Image 12 : Linteau échancré (linteau de fenêtre). Il est décoré de lions.

Image 13 : Linteau échancré (linteau de fenêtre). Il est décoré d'orants aux bras levés. Remarque : il arrive parfois que des orants soient confondus avec des atlantes qui soutiennent un plafond. Ici ce n'est pas le cas : il n'y a pas de plafond !

Image 14 : Animaux fantastiques avec corps de lion et têtes à bec crochu. Nous ne pensons pas que ce sont des griffons.

Image 15 : Deux lions avec une sorte d'excroissance sur le corps : une aile ? Ou bien, comme on le voit sur certaines représentations, une tête de serpent ? À côté, à nouveau un orant.


Images de 16 à 20 : On découvre sur ces images une nef à trois vaisseaux charpentés, le vaisseau central étant surélevé par rapport aux collatéraux. De plus, ce vaisseau central est porté par des colonnes cylindriques. Enfin il n'y a pas de transept. Cela permet d'envisager que cette église est directement issue des premières basiliques paléochrétiennes.. Cette hypothèse doit cependant être fortement nuancée. Tout d'abord, les colonnes cylindriques des basiliques de l'antiquité tardive sont monolithes. Celles-ci ne le sont pas. Elles sont bâties avec des moellons de pierre parfaitement assemblés. Mais il y a plus ! Si on observe le plan de l'image 16, on s'aperçoit que les piliers ne sont pas disposés face à face. Il n'y a donc pas de symétrie dans ce plan. Or nous estimons que les premiers constructeurs, désireux de construire une église parfaite, ont imposé un plan symétrique. La distorsion que l'on constate pourrait donc être significative de plusieurs campagnes de travaux.

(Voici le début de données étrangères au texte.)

(** No step of the operations fails. *)
Lemma client_inv s : sinv s -> at_rest s ->
  exists e s', client s = Ok (e, s') /\ sinv s' /\ effect e (lists s) (lists s').
Proof.
  intros H Hr. pose proof (at_rest_placed s H Hr) as (h & Hloc & Hq). unfold client.
  destruct (pc_of s (currentThread (base s))) as [|q x|q|q|q|q|q|q x|q x|q|q|q] eqn:Hpc; cbn [located list_at] in *;
    [by exists None, s|..]; destruct (Hq q eq_refl) as ([l Hl] & Hh & Htake);
    rewrite ?Hl; cbn [deref rbind];
    try (assert (h = true) as -> by (by inversion Hloc || (by destruct Hloc)); specialize (Hh eq_refl)).
  - apply client_change; try done. by exists l.
  - call (CallSignal q q) q true.
  - call (CallRelease q) q true.
  - apply client_call; try done. by exists false.
  - apply waiting_nil in Hloc as ->. specialize (Hh eq_refl). destruct l as [|x l]; [call (CallWait q q) q true|].
    apply client_call; try done. apply (placed_at_intro _ _ _ _ _ q true); try done. by rewrite Hl.
  - destruct l as [|x l]; [by destruct (Htake eq_refl)|]. apply client_change; try done. by exists l.
  - call (CallRelease q) q true.
  - apply client_call; try done. by exists false.
  - apply client_call; try done. by apply (placed_at_intro _ _ _ _ _ q true).
  - call (CallRelease q) q true.
  - apply client_call; try done. by exists false.
Qed.

(** The step relation keeps the invariant, and the lists change only as the
    events say. *)
Lemma call_inv s p c :
  sinv s -> at_rest s -> allowed c -> placed_at (lists s) (locks (base s)) (currentThread (base s)) p (code c) ->
  forall s', goto p (Some c) s = Ok s' -> sinv s' /\ effect None (lists s) (lists s').
Proof.
  intros H Hr Hc Hp s' E. destruct (client_call s p (Some c) None H Hr) as (e & s1 & E1 & H1 & H2); [by intros ? [= <-]|done|done|].
  rewrite E in E1. cbn [rbind] in E1. by injection E1 as <- <-.
Qed.
Lemma debugger_transparent_witness :
  exists out s' d', debug_run (fun _ m => Ok m) (fun x => (x mod 2 ^ 32, x + 1)) Ok 1 Run.zeros_program stepped =
    Ok (out, s', d').
Proof.
  destruct zeros_turn as (s1 & E & Hm). assert (machine_ok (others Run.zeros_program)) as H0 by exact one_page_ok.
  generalize dependent Run.zeros_program. intros z E H0.
  pose proof (debugger_transparent (fun _ m => Ok m) (fun x => (x mod 2 ^ 32, x + 1)) Ok 1 z stepped) as H.
  unfold Run.Run in H. cbn [Run.turns] in H. rewrite E in H. cbn [rbind] in H.
  destruct H as (out & d' & Ed); [|exists out, s1, d'; exact Ed].
  intros [|[|k]] s2 Hk; [intros [= <-]; exact H0| |lia]. cbn [Run.turns]. rewrite E. intros [= <-]. exact Hm.
Defined.

Lemma stepped_lines : Forall chatter [str "?"] /\ plain (to_string 90).
Proof.
  split.
  - apply Forall_singleton. split; [|by split_and!]. split; [by apply Forall_singleton|cbn; lia].
  - change (to_string 90) with [57; 48]. split; [|cbn; lia]. apply Forall_cons. split; [done|by apply Forall_singleton].
Qed.

Lemma debugger_commands_witness :
  exists out, Debugger Run.zeros_program stepped = Ok (out, mkDebugging 90 true (mkStream [] true)).
Proof.
  destruct (DumpState_total _ one_page_ok) as (text & E).
  destruct (debugger_commands (fun _ m => Ok m) (fun x => (x mod 2 ^ 32, x + 1)) Ok Run.zeros_program stepped text
    [str "?"] (to_string 90) []) as (H & _).
  - exact E.
  - exact (proj1 stepped_lines).
  - exact (proj2 stepped_lines).
  - reflexivity.
  - eexists. apply (H 90); [lia|reflexivity].
Defined.

End Debugger.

Image 21 : Ce serait le seul chapiteau décoré de cette église. Son décor (spirale, petit personnage) est, lui aussi, préroman.

Il reste à étudier le pavement qui nous semble très ancien mais un peu disparate et donnant au sol de l'église un aspect désordonné (image 22). Certains canevas semblent inspirés de mosaïques romaines de l'antiquité tardive ; une technique dénommée « opus sectile » ou encore « marquèterie de marbre » (images 22, 23, 24). Mais d'autres représentations comme des entrelacs (image 25), une plaque de marbre affichant trois orants (image 26) et des poissons (image 27) semblent postérieures à cette période.

La dispersion des carreaux de mosaïques dans cette église fait penser à une disposition presque semblable : celle des plaques ou stèles mortuaires qui pavent le sol de nombreuses chapelles. On y marche parfois dessus. Ces dalles ont été posées au XVIe ou XVIIe siècle. Certes, les panneaux de mosaïques que l'on a ici ne datent pas de cette période. Mais il est possible qu'ils étaient posés pour des situations analogues. Comme, par exemple, recouvrir des restes humains.


Datation

Nous avons ci-dessus mis l'accent sur l’attitude consistant à opposer archaïsme et habileté technique. Pour certains, le mot « archaïque » signifierait « grossier », « mal conçu ». Or le mot « archaïque » signifie « ancien ». Et un objet ancien peut avoir été fabriqué avec une haute technicité... pour l'époque de sa fabrication. Concernant cette église, les auteurs ont eu tendance à considérer, qu'au vu des thèmes employés qui étaient préromans (et donc archaïques), les œuvres réalisées ne pouvaient dater de cette période car elles avaient été fabriquées avec une grande technicité. L'argument ne tient pas car nous avons eu l'occasion de rencontrer des œuvres préromanes d'une très haute technicité (orfèvrerie barbare, miniatures irlandaises, sculptures de Quintanilla de las Vinas, San Pedro de la Nave ou Saint Vital de Ravenne). Une remarque pourtant : cette virtuosité concernerait surtout des œuvres à destination de la haute aristocratie. C'est-à-dire un petit groupe de personnes capables de financer la fabrication d’œuvres exigeant de nombreuses heures de travail. Les œuvres de qualité présentes dans cette église Saint-Cassien font envisager qu'il en a été ainsi pour cette église : elle aurait été conçue et financée par des gens riches et puissants.

Cette église mériterait un examen plus détaillé que celui que nous venons de faire. Il nous semble que, outre son ancienneté, elle a dû être construite par et pour un peuple particulier, ou pour des adeptes d'une religion particulière. Nous pensons que ce peuple pourrait être les Lombards, et aux débuts de leur conversion au culte romain.

Datation envisagée pour l'église Saint-Cassien de San Cassiano di Controne : an 700 avec un écart de 150 ans.